After a long time Google released Android 4.0 "Ice Cream Sandwich" and then, after a much shorter time, Android 4.1 "Jelly Bean". ICS was a big enough change that the phone companies were a bit slow to roll it out, with many phones shipping with Gingerbread and a promise that ICS would be provided as an update. Early adopters made an effort to get new phones, but most people kept on using their existing phones (which after all still worked).
Thus I would expect Gingerbread to still be a large chunk of the Android phones in current use, with ICS or Jelly Bean as an ever-growing segment. I've seen articles claiming that the large amount of Gingerbread still in use is a "problem" or a "failure" but I don't see it that way.

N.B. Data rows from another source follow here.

(** * pySDC problem classes: generalized Fisher equation (PETSc) and nonlinear ODE 1

    A shallow embedding of
    [pySDC/implementations/problem_classes/GeneralizedFisher_1D_PETSc.py] and
    [pySDC/implementations/problem_classes/nonlinear_ODE_1.py], and of the
    table of reference stencils in [pySDC/tests/test_helpers.py].

    Numbers.  The Python code computes with IEEE doubles.  The properties
    below are the algebraic ones, so floating-point values are read as real
    numbers ([R]) and the arithmetic operators as the exact field operations;
    rounding, overflow and underflow are not part of the model.  [/] is the
    division of [R]; the divisors of the Fisher code are [dx**2], which is
    not zero on a grid over an interval [a < b].  The exponent [nu] of the
    reaction term is an integer, and [x ** nu] the integer power; a negative
    power of zero, which is infinite in the code, is outside the model.  The
    Newton solver of [nonlinear_ODE_1] tests for NaN, so its numbers are the
    reals extended with the three IEEE special values (module [Newton]).

    Grid.  The DMDA is the one of a run on a single process: the only rank
    owns every grid point, and the ghosted local vector of a global vector
    is the vector itself. *)

From Stdlib Require Import ZArith QArith String Sorted Reals Lra Lia.
From stdpp Require Import base option list gmap.
From Equations Require Import Equations.

Local Open Scope Z_scope.

(** ** PETSc objects *)

Module PETSc.

(** [PETSc.Mat.Stencil]: a grid index [i] and the component [field]. *)
Record Stencil := { st_i : Z; st_field : Z }.

(** [PETSc.Mat] of type aij on a DMDA with one degree of freedom per grid
    point: the coefficients by (row index, column index).  A position that
    holds no coefficient reads as zero. *)
Abbreviation Mat := (gmap (Z * Z) R).

(** [A.zeroEntries()]: every coefficient reads as zero afterwards.  The
    nonzero structure PETSc keeps is not modelled: a position holds a
    coefficient from the moment one is set there. *)
Definition zeroEntries (A : Mat) : Mat := ∅.

(** [A.setValueStencil(row, col, value)] in the default insert mode. *)
Definition setValueStencil (A : Mat) (row col : Stencil) (value : R) : Mat :=
  <[(st_i row, st_i col) := value]> A.

Definition assemble (A : Mat) : Mat := A.

Definition getValue (A : Mat) (i j : Z) : R := default 0%R (A !! (i, j)).

(** [PETSc.Mat.Structure] *)
Inductive Structure := SAME_NONZERO_PATTERN | DIFFERENT_NONZERO_PATTERN.

(** The DMDA of a one-dimensional grid: [getSizes()[0]] and the pair
    [getRanges()[0]] of the rows this process owns. *)
Record DMDA := { da_mx : Z; da_xs : Z; da_xe : Z }.

(** [PETSc.DMDA().create([nvars], dof=1, stencil_width=1)] on one process. *)
Definition DMDA_create (nvars : Z) : DMDA :=
  {| da_mx := nvars; da_xs := 0; da_xe := nvars |}.

(** A vector array, addressed by the global grid index. *)
Abbreviation Vec := (list R).

(** Python's [range(lo, hi)]. *)
Definition range (lo hi : Z) : list Z := seqZ lo (hi - lo).

(** Position addressed by a Python index into an array of length [len]:
    negative indices count from the end, anything else is an IndexError. *)
Definition py_index (len : nat) (i : Z) : option nat :=
  if (0 <=? i) && (i <? Z.of_nat len) then Some (Z.to_nat i)
  else if (- Z.of_nat len <=? i) && (i <? 0) then Some (Z.to_nat (Z.of_nat len + i))
  else None.

(** [x[i]] *)
Definition getitem (x : Vec) (i : Z) : option R :=
  k ← py_index (length x) i; x !! k.

(** [f[i] = v] *)
Definition setitem (f : Vec) (i : Z) (v : R) : option Vec :=
  k ← py_index (length f) i; Some (<[k := v]> f).
(** X6.  For any store, a reaper pass never changes what a check at
    the same or a later clock reading answers. *)
Theorem cleanup_keeps_check identifier now now' (s : Store) :
  now <= now' ->
  (checkRateLimit identifier now' (cleanup now s)).1
  = (checkRateLimit identifier now' s).1.
Proof.
  intros Hle.
  destruct (s !! identifier) as [r|] eqn:Hs.
  - destruct (expired now r) eqn:Hexp.
    + pose proof (expired_later now now' r Hle Hexp) as Hlater.
      unfold checkRateLimit. rewrite cleanup_lookup, Hs, Hexp.
      unfold expired in Hlater. cbn [fst check_window].
      destruct (blocked r); simpl in Hlater |- *.
      * destruct (Z.ltb_spec (blockedUntil r) now'); [|discriminate Hlater].
        destruct (Z.gtb_spec (blockedUntil r) now'); [lia | reflexivity].
      * destruct (now' - firstAttempt r >? CONFIG.WINDOW_MS);
          [reflexivity | discriminate Hlater].
    + apply decisions_local. rewrite cleanup_lookup, Hs, Hexp. reflexivity.
  - apply decisions_local. rewrite cleanup_lookup, Hs. reflexivity.
Qed.

Lemma cleanup_keeps_check_witness :
  (checkRateLimit "1.2.3.4" 1800002 (cleanup 1800001 locked_store)).1
  = (checkRateLimit "1.2.3.4" 1800002 locked_store).1.
Proof. apply (cleanup_keeps_check "1.2.3.4" 1800001 1800002 locked_store). lia. Defined.

(** X7.  In a reachable store, a reaper pass changes neither the
    answer of a failure recorded at the same or a later clock reading,
    nor the record that the failure leaves for its identifier. *)
Theorem cleanup_keeps_failure t identifier now now' (s : Store) :
  reachable t s ->
  now <= now' ->
  (recordFailedAttempt identifier now' (cleanup now s)).1
  = (recordFailedAttempt identifier now' s).1
  /\ (recordFailedAttempt identifier now' (cleanup now s)).2 !! identifier
     = (recordFailedAttempt identifier now' s).2 !! identifier.
Proof.
  intros Hreach Hle.
  assert (Hsame : cleanup now s !! identifier = s !! identifier
                  -> (recordFailedAttempt identifier now' (cleanup now s)).1
                     = (recordFailedAttempt identifier now' s).1
                     /\ (recordFailedAttempt identifier now' (cleanup now s)).2 !! identifier
                        = (recordFailedAttempt identifier now' s).2 !! identifier).
  { intros Heq. split.
    - apply decisions_local. exact Heq.
    - apply recordFailedAttempt_local_record. exact Heq. }
  destruct (s !! identifier) as [r|] eqn:Hs.
  - destruct (expired now r) eqn:Hexp.
    + clear Hsame.
      destruct (reachable_store_ok t s Hreach identifier r Hs) as [_ Hblock].
      rewrite block_value in Hblock.
      rewrite recordFailedAttempt_absent
        by (rewrite cleanup_lookup, Hs, Hexp; reflexivity).
      rewrite (recordFailedAttempt_stale identifier now' s r Hs).
      * unfold start_window. cbn [fst snd]. rewrite !lookup_insert_eq. split; reflexivity.
      * unfold expired in Hexp. destruct (blocked r); simpl in Hexp |- *; [|reflexivity].
        destruct (Z.ltb_spec (blockedUntil r) now); [|discriminate Hexp].
        destruct (Z.gtb_spec (blockedUntil r) now'); [lia | reflexivity].
      * rewrite window_value. unfold expired in Hexp.
        destruct (blocked r); simpl in Hexp.
        -- specialize (Hblock eq_refl).
           destruct (Z.ltb_spec (blockedUntil r) now); [lia | discriminate Hexp].
        -- destruct (Z.gtb_spec (now - firstAttempt r) CONFIG.WINDOW_MS);
             [rewrite window_value in *; lia | discriminate Hexp].
    + apply Hsame. rewrite cleanup_lookup, Hs, Hexp. reflexivity.
  - apply Hsame. rewrite cleanup_lookup, Hs. reflexivity.
Qed.

Lemma cleanup_keeps_failure_witness :
  (recordFailedAttempt "1.2.3.4" 1800002 (cleanup 1800001 locked_store)).1
  = (recordFailedAttempt "1.2.3.4" 1800002 locked_store).1
  /\ (recordFailedAttempt "1.2.3.4" 1800002 (cleanup 1800001 locked_store)).2 !! "1.2.3.4"
     = (recordFailedAttempt "1.2.3.4" 1800002 locked_store).2 !! "1.2.3.4".
Proof.
  apply (cleanup_keeps_failure 0 "1.2.3.4" 1800001 1800002 locked_store).
  - exact locked_store_reachable.
  - lia.
Defined.

(** *** The shape of the records of a reachable store *)

Lemma record_inv_later t now record :
  record_inv t record -> t <= now -> record_inv now record.
Proof.
  intros (H1 & H2 & H3 & H4 & H5) Hle. repeat split; try assumption; try lia.
  - apply H4. assumption.
  - apply H4. assumption.
  - apply H4. assumption.
  - apply H5. assumption.
  - apply H5. assumption.
Qed.

Lemma store_inv_later t now (s : Store) :
  store_inv t s -> t <= now -> store_inv now s.
Proof.
  intros Hinv Hle key record Hs. apply record_inv_later with t; [|exact Hle].
  exact (Hinv key record Hs).
Qed.

Lemma record_inv_fresh now : record_inv now (fresh_record now).
Proof.
  pose proof max_value. pose proof window_value.
  unfold record_inv. simpl. repeat split; try lia; discriminate.
Qed.

Lemma record_inv_counted t now record :
  record_inv t record -> t <= now ->
  blocked record && (blockedUntil record >? now) = false ->
  now - firstAttempt record <= CONFIG.WINDOW_MS ->
  blocked record = false
  /\ record_inv now
       (if count (bump record now) >=? CONFIG.MAX_ATTEMPTS
        then lock (bump record now) now else bump record now).
Proof.
  intros (H1 & H2 & H3 & H4 & H5) Hle Hfree Hin.
  pose proof max_value as Hmax. pose proof window_value as Hw.
  pose proof block_value as Hb.
  destruct (blocked record) eqn:Hblocked.
  - exfalso. destruct (H5 eq_refl) as [_ Huntil].
    simpl in Hfree. destruct (Z.gtb_spec (blockedUntil record) now); [discriminate|]. lia.
  - split; [reflexivity|]. destruct (H4 eq_refl) as [Hcount Hzero].
    unfold record_inv.
    destruct (Z.geb_spec (count (bump record now)) CONFIG.MAX_ATTEMPTS) as [Hge|Hlt];
      simpl in *; rewrite ?Hblocked;
      repeat split; intros; try discriminate; try lia.
Qed.

Lemma recordFailedAttempt_store_inv t now identifier (s : Store) :
  store_inv t s -> t <= now -> store_inv now (recordFailedAttempt identifier now s).2.
Proof.
  intros Hinv Hle. pose proof (store_inv_later t now s Hinv Hle) as Hnow.
  unfold recordFailedAttempt, start_window, count_failure.
  destruct (s !! identifier) as [r|] eqn:Hs.
  - pose proof (Hinv identifier r Hs) as Hr.
    destruct (blocked r && (blockedUntil r >? now)) eqn:Hfree; [exact Hnow|].
    destruct (Z.gtb_spec (now - firstAttempt r) CONFIG.WINDOW_MS) as [Hlate|Hin].
    + apply map_Forall_insert_2; [apply record_inv_fresh | exact Hnow].
    + destruct (record_inv_counted t now r Hr Hle Hfree Hin) as [_ Hnew].
      destruct (count (bump r now) >=? CONFIG.MAX_ATTEMPTS); cbn [snd];
        apply map_Forall_insert_2; assumption.
  - apply map_Forall_insert_2; [apply record_inv_fresh | exact Hnow].
Qed.

Lemma exec_store_inv t now o (s : Store) :
  store_inv t s -> t <= now -> store_inv now (exec o now s).
Proof.
  intros Hinv Hle. pose proof (store_inv_later t now s Hinv Hle) as Hnow.
  destruct o as [identifier|identifier|identifier|]; simpl.
  - unfold checkRateLimit. destruct (s !! identifier) as [r|]; [|exact Hnow].
    destruct (blocked r); [|exact Hnow].
    destruct (blockedUntil r >? now); [exact Hnow|].
    apply map_Forall_delete. exact Hnow.
  - apply recordFailedAttempt_store_inv with t; assumption.
  - apply map_Forall_delete. exact Hnow.
  - intros key record Hc. rewrite cleanup_lookup in Hc.
    destruct (s !! key) as [r|] eqn:Hs; [|discriminate Hc].
    destruct (expired now r); [discriminate Hc|].
    injection Hc as <-. exact (Hnow key r Hs).
Qed.

Lemma reachable_store_inv t (s : Store) : reachable t s -> store_inv t s.
Proof.
  induction 1 as [t | t now s o Hreach IH Hle].
  - apply map_Forall_empty.
  - apply exec_store_inv with t; assumption.
Qed.

Lemma ceil_div_bounds a k :
  0 <= a <= 1000 * k -> 0 <= ceil_div a 1000 <= k.
Proof.
  intros [Hlo Hhi]. unfold ceil_div.
  assert (- a / 1000 <= 0) by (apply Z.div_le_upper_bound; lia).
  assert (- k <= - a / 1000) by (apply Z.div_le_lower_bound; lia).
  lia.
Qed.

At this point, new phones no longer come with Gingerbread so over time the old phones will be replaced with ICS or Jelly Bean.
I don't think we can learn anything useful about the merits or weaknesses of Android 2.x versus Android 4.x by looking at market share. It's almost purely related to what was available and when. Early adopters always want the newest, other users mostly just buy a new phone when they need one and take whatever system the phone is running.
But I will say that there is no way the Galaxy SIII would be as popular as it is if it were saddled with Gingerbread.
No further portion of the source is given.